The data

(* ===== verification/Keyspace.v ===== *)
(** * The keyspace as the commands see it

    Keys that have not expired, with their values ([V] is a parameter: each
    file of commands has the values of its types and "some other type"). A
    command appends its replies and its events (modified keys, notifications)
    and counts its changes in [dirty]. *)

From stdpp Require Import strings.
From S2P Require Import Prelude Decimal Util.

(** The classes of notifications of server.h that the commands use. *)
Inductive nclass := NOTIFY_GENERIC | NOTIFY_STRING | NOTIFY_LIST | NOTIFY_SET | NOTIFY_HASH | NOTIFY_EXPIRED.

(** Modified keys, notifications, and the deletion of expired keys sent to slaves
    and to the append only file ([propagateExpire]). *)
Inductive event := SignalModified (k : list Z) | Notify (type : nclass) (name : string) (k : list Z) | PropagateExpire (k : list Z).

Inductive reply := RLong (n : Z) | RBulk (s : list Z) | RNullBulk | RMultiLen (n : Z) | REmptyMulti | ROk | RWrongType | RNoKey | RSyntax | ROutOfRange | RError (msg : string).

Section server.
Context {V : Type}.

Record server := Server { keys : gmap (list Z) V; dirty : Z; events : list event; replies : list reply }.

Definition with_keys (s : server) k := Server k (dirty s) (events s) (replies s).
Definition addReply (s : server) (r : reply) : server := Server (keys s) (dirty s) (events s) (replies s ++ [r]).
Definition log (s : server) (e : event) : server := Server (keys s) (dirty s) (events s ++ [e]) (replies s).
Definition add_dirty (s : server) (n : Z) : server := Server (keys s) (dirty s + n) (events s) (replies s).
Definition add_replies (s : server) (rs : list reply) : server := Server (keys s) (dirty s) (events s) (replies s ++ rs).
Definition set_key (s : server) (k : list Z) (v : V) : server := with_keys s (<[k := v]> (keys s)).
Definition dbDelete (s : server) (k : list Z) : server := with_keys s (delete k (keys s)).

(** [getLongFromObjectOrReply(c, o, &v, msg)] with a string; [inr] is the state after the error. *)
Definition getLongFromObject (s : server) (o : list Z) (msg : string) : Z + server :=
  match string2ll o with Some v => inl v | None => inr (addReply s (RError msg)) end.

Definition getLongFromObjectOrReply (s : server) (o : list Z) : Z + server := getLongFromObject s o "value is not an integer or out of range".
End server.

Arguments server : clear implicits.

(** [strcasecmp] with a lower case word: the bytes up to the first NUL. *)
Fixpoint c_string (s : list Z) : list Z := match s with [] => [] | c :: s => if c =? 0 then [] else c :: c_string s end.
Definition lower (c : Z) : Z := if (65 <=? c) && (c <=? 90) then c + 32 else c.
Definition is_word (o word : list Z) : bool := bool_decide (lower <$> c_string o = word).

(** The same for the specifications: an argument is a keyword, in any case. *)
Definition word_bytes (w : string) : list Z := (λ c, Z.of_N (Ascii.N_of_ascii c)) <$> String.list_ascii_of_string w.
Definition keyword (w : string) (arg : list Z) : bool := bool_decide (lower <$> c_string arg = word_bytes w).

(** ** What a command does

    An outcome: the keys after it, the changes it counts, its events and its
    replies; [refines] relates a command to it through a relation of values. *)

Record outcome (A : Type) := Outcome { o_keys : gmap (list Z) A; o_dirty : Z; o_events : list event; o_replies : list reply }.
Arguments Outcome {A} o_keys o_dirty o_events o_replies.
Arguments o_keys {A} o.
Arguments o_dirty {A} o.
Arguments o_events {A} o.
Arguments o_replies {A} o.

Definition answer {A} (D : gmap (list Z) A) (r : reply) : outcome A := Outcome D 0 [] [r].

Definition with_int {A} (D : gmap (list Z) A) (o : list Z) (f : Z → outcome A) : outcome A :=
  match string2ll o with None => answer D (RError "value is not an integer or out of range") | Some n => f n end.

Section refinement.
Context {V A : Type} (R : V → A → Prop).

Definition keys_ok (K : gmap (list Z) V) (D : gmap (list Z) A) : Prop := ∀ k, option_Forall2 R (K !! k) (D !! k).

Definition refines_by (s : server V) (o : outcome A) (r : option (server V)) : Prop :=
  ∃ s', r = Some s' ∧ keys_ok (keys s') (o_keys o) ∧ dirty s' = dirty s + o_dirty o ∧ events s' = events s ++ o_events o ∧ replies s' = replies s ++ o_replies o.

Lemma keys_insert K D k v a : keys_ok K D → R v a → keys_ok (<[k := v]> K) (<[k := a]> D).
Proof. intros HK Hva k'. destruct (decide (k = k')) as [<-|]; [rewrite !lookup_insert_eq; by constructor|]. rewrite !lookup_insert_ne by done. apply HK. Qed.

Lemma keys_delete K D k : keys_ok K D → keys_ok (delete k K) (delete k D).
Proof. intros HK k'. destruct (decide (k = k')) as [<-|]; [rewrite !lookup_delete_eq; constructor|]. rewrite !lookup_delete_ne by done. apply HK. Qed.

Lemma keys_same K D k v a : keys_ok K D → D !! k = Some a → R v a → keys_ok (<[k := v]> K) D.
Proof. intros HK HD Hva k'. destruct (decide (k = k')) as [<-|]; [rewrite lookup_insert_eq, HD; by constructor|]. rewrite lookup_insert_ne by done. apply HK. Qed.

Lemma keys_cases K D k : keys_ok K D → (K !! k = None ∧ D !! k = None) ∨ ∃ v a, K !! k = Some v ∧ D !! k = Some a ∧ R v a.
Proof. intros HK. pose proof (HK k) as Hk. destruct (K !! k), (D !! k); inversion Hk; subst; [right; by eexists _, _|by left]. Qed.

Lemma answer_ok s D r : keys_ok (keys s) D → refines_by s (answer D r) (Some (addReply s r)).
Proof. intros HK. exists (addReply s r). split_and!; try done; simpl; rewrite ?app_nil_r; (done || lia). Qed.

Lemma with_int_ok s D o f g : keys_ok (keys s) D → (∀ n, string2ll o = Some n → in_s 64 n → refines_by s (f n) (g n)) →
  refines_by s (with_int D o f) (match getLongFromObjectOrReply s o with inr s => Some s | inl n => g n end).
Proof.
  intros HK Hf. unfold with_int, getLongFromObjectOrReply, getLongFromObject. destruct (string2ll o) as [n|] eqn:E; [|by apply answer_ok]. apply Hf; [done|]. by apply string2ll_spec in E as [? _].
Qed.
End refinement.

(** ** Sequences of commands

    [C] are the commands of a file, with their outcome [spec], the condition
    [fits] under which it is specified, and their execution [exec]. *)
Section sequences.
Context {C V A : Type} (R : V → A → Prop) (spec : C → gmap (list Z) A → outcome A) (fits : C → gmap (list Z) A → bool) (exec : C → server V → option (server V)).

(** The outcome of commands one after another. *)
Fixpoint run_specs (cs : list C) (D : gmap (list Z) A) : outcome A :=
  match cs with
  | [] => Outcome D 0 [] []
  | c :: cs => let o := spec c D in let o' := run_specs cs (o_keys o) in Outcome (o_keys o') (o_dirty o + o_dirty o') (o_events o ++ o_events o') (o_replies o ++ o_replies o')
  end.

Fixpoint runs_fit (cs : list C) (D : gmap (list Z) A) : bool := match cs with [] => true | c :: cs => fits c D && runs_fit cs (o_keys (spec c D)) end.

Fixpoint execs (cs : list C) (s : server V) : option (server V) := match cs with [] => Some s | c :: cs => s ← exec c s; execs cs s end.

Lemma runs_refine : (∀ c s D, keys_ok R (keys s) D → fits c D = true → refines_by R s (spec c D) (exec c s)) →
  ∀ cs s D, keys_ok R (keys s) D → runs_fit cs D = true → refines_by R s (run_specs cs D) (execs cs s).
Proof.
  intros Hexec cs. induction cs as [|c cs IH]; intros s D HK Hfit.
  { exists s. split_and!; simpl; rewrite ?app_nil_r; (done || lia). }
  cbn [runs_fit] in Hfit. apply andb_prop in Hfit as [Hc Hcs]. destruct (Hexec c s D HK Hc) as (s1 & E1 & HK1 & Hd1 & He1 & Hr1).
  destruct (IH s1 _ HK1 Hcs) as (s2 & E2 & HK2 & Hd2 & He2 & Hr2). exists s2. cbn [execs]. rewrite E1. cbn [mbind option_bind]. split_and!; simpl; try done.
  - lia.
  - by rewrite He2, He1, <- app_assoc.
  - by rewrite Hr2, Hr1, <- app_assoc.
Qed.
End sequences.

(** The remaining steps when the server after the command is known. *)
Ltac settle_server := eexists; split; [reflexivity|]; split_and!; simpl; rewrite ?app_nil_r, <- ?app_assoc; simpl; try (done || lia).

Exercise goal
What lines above hold the word "fits"? List them all.

Response
    [fits] under which it is specified, and their execution [exec]. *)
Context {C V A : Type} (R : V → A → Prop) (spec : C → gmap (list Z) A → outcome A) (fits : C → gmap (list Z) A → bool) (exec : C → server V → option (server V)).
Fixpoint runs_fit (cs : list C) (D : gmap (list Z) A) : bool := match cs with [] => true | c :: cs => fits c D && runs_fit cs (o_keys (spec c D)) end.
Lemma runs_refine : (∀ c s D, keys_ok R (keys s) D → fits c D = true → refines_by R s (spec c D) (exec c s)) →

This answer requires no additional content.